Дни

Лавгроув Джеймс

37

 

 

 

14.24

Боли нет.

Вначале это простая констатация факта. Несмотря на то, что в брюшной полости Эдгара дыра величиной с теннисный мяч, все, что он чувствует, – это жуткий, неестественный холод, морозное жжение, какое бывает от соприкосновения со льдом. Его дыхание стеснено, но – чудо из чудес – боли нет.

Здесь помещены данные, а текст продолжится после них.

(** For a dimension that is not negative, the count is the ceiling of the
    dimension over the cell size. *)
Lemma grid_count_ceil d :
  0 <= d <= CInt.INT_MAX - GRID -> grid_count d = Some (ceil_div d GRID).
Proof.
  intros H. apply grid_count_some. unfold CInt.INT_MIN, CInt.INT_MAX, GRID in *.
  split; [|lia]. unfold ceil_div. rewrite Z.quot_div_nonneg by lia.
  Z.div_mod_to_equations. lia.
Qed.

Lemma grid_origin_mod d : 0 <= d -> grid_origin d = (d mod GRID) / 2.
Proof.
  intros H. unfold grid_origin, CInt.div, CInt.rem, GRID.
  rewrite Z.rem_mod_nonneg by lia.
  apply Z.quot_div_nonneg; [|lia]. apply Z.mod_pos_bound. lia.
Qed.

(** The general case of [select_refstar] is the loop over the candidates,
    started with all counters at zero. *)
Lemma select_refstar_general objs w h refs nw nh :
  grid_count w = Some nw -> grid_count h = Some nh ->
  4 <= nw * nh <= CInt.INT_MAX ->
  select_refstar objs w h refs =
  (st <- select_loop nw nh (grid_origin w) (grid_origin h)
           (repeat 0 (Z.to_nat (nw * nh)), refs) objs ;;
   Some (snd st)).
Proof.
  intros Hw Hh Hn. unfold select_refstar. rewrite Hw, Hh. simpl.
  unfold CInt.mul. rewrite checked_in by (unfold CInt.INT_MIN; lia). simpl.
  destruct (nw * nh <? 4) eqn:E; [apply Z.ltb_lt in E; lia | reflexivity].
Qed.

(** C5: when the grid of the image has fewer than four cells, the count
    along each axis being the ceiling of the dimension over the cell size of
    128, [select_refstar] returns the candidates it is given, all of them
    and in their order; the dimensions are those of an image, not negative
    and small enough for [w + GRID] and [h + GRID] to be [int]s. A 100 by
    100 image is such a case. *)
Theorem select_refstar_small_image objs :
  (forall w h,
     0 <= w <= CInt.INT_MAX - GRID -> 0 <= h <= CInt.INT_MAX - GRID ->
     ceil_div w GRID * ceil_div h GRID < 4 ->
     select_refstar objs w h [] = Some objs) /\
  select_refstar objs 100 100 [] = Some objs.
Proof.
  assert (H : forall w h,
     0 <= w <= CInt.INT_MAX - GRID -> 0 <= h <= CInt.INT_MAX - GRID ->
     ceil_div w GRID * ceil_div h GRID < 4 ->
     select_refstar objs w h [] = Some objs).
  { intros w h Hw Hh Hn. unfold select_refstar.
    rewrite (grid_count_ceil _ Hw), (grid_count_ceil _ Hh). simpl.
    assert (0 <= ceil_div w GRID /\ 0 <= ceil_div h GRID) as [H1 H2].
    { unfold ceil_div, GRID. split; Z.div_mod_to_equations; lia. }
    unfold CInt.mul. rewrite checked_in
      by (unfold CInt.INT_MIN, CInt.INT_MAX; nia). simpl.
    destruct (_ <? 4) eqn:E; [reflexivity | apply Z.ltb_ge in E; lia]. }
  split; [exact H|]. apply H; unfold CInt.INT_MAX, GRID; try lia. reflexivity.
Qed.

Lemma to_int_trunc q i : F32.to_int q = Some i -> F32.trunc q = Some i.
Proof.
  unfold F32.to_int. intros H. apply bind_some in H. destruct H as [z [Hz H]].
  apply checked_some in H. destruct H as [-> _]. exact Hz.
Qed.

Lemma trunc_floor q i :
  F32.trunc q = Some i -> F32.lt q F32.zero = false -> F32.floor q = Some i.
Proof.
  destruct q as [s|s| |[|] m e]; simpl; try discriminate; auto.
Qed.

Lemma shiftl_floor_and_trunc (m : positive) (e : Z) :
  0 <= Z.shiftl (Zpos m) e /\
  (Z.shiftl (Zneg m) e = - Z.shiftl (Zpos m) e \/
   Z.shiftl (Zneg m) e = - Z.shiftl (Zpos m) e - 1) /\
  (Z.shiftl (Zpos m) e = 0 -> Z.shiftl (Zneg m) e = -1).
Proof.
  destruct e as [|p|p].
  - rewrite !Z.shiftl_0_r. lia.
  - rewrite !Z.shiftl_mul_pow2 by lia.
    assert (0 < 2 ^ Zpos p) by (apply Z.pow_pos_nonneg; lia). nia.
  - change (Zneg p) with (- Zpos p).
    rewrite !Z.shiftl_opp_r, !Z.shiftr_div_pow2 by lia.
    assert (0 < 2 ^ Zpos p) by (apply Z.pow_pos_nonneg; lia).
    Z.div_mod_to_equations. nia.
Qed.

(** Rounding toward zero against the floor and the ceiling: the floor of a
    value that is not negative; the ceiling of a negative value, which is
    the floor or one more, and is 0 over a floor of -1 for the negative
    values above -1. *)
Lemma trunc_floor_ceil q i :
  F32.trunc q = Some i ->
  (F32.lt q F32.zero = false -> F32.floor q = Some i) /\
  (F32.lt q F32.zero = true ->
   F32.ceil q = Some i /\ i <= 0 /\
   (F32.floor q = Some i \/ F32.floor q = Some (i - 1)) /\
   (i = 0 -> F32.floor q = Some (-1))).
Proof.
  intros H. split; [now apply trunc_floor|].
  destruct q as [s|s| |[|] m e]; simpl in *; try discriminate.
  intros _. inversion H; subst i.
  destruct (shiftl_floor_and_trunc m e) as [H0 [Hf Hz]].
  repeat split.
  - lia.
  - destruct Hf as [-> | ->]; [left | right]; reflexivity.
  - intros Hi. f_equal. apply Hz. lia.
Qed.

(** The coordinate computed by the program, written with the operations of
    binary32: the subtraction and the division round to nearest, the
    conversion drops the fractional part and is defined for an integral
    part in the range of [int]. *)
Lemma grid_coord_some v origin i :
  grid_coord v origin = Some i <->
  F32.trunc (SFdiv 24 128
               (SFsub 24 128 v (binary_normalize 24 128 origin 0 false))
               (binary_normalize 24 128 128 0 false)) = Some i /\
  CInt.INT_MIN <= i <= CInt.INT_MAX.
Proof.
  unfold grid_coord, F32.to_int.
  change (coord_quotient v origin)
    with (SFdiv 24 128
            (SFsub 24 128 v (binary_normalize 24 128 origin 0 false))
            (binary_normalize 24 128 128 0 false)).
  rewrite bind_some. split.
  - intros [z [Hz Hc]]. apply checked_some in Hc. destruct Hc as [-> Hr].
    split; assumption.
  - intros [Hz Hr]. exists i. split; [exact Hz|]. now apply checked_in.
Qed.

Боли нет. И, продолжая толкать тележку из «Часов» в «Канцелярские принадлежности», из «Канцелярских принадлежностей» в «Газеты и периодические издания», чувствуя, как покалывающий остриями иголок холод поднимается выше, в грудь, Эдгар старается не думать о том ущербе, который нанесен его телу, о том, какая его часть погублена безвозвратно. Он старается не обращать внимания на темное пятно, выступившее на его поясе брюк и стекающее вниз, к паху. И самое главное, он старается не обращать внимания на рану, ее кровавые края с налипшими обрывками рубашки, хотя не смотреть очень трудно. Ведь это – он. Это – его растерзанная плоть. А то желто-розовое, что выпирает из раны и поблескивает, – один из его внутренних органов, которых он сам никогда не должен бы видеть.

Он почти не замечает людей, расступающихся перед ним, глядящих на него с недоумением и ужасом. Он почти не замечает вздохов и возгласов, раздающихся вокруг него по пути. Сейчас самое главное – это то, что боли нет.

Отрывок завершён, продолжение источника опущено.